- RECORDED INFORMATION
(* ===== verification/Spinlock.v ===== *)
(** * Spinlocks and interrupt masking (kernel/spinlock.c)

    Module [Spin] holds the routines as one CPU runs them; module [Multi] is
    the instruction-level interleaving of several CPUs on one lock, and ties
    the two together. *)

From S2P Require Import Prelude.
From stdpp Require Import functions relations.
Open Scope Z_scope.
Open Scope prog_scope.

(** ** One CPU's view *)

Module Spin.

(** The fields of [struct cpu] the lock code uses, with the CPU's number and
    whether its IRQ mask bit (PSTATE.I) is clear. *)
Record hart := Hart {
  cpuid : Z;
  cli_depth : Z;
  intr_enabled : bool;
  irq_on : bool;
}.

Record spinlock := Lock { lk_lock : Z; lk_cpuid : Z }.

#[export] Instance hart_eq_dec : EqDecision hart.
Proof. solve_decision. Defined.
#[export] Instance spinlock_eq_dec : EqDecision spinlock.
Proof. solve_decision. Defined.

Definition lock_init : spinlock := {| lk_lock := 0; lk_cpuid := -1 |}.

Definition holding (h : hart) (lk : spinlock) : bool :=
  nz (lk_lock lk) && (lk_cpuid lk =? cpuid h).

Definition pushcli : prog hart unit := λ h,
  let h' := Hart (cpuid h) (i32 (cli_depth h + 1)) (intr_enabled h) (irq_on h) in
  if cli_depth h =? 0
  then Ret tt (Hart (cpuid h') (cli_depth h') (irq_on h') false)
  else Ret tt h'.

- YOUR OBJECTIVE
Above is a listing; print exactly its lines from the one with "From stdpp Require" through the one with "if cli_depth h =? 0", and no other lines.

- SOLUTION TO THIS PROBLEM
From stdpp Require Import functions relations.
Open Scope Z_scope.
Open Scope prog_scope.

(** ** One CPU's view *)

Module Spin.

(** The fields of [struct cpu] the lock code uses, with the CPU's number and
    whether its IRQ mask bit (PSTATE.I) is clear. *)
Record hart := Hart {
  cpuid : Z;
  cli_depth : Z;
  intr_enabled : bool;
  irq_on : bool;
}.

Record spinlock := Lock { lk_lock : Z; lk_cpuid : Z }.

#[export] Instance hart_eq_dec : EqDecision hart.
Proof. solve_decision. Defined.
#[export] Instance spinlock_eq_dec : EqDecision spinlock.
Proof. solve_decision. Defined.

Definition lock_init : spinlock := {| lk_lock := 0; lk_cpuid := -1 |}.

Definition holding (h : hart) (lk : spinlock) : bool :=
  nz (lk_lock lk) && (lk_cpuid lk =? cpuid h).

Definition pushcli : prog hart unit := λ h,
  let h' := Hart (cpuid h) (i32 (cli_depth h + 1)) (intr_enabled h) (irq_on h) in
  if cli_depth h =? 0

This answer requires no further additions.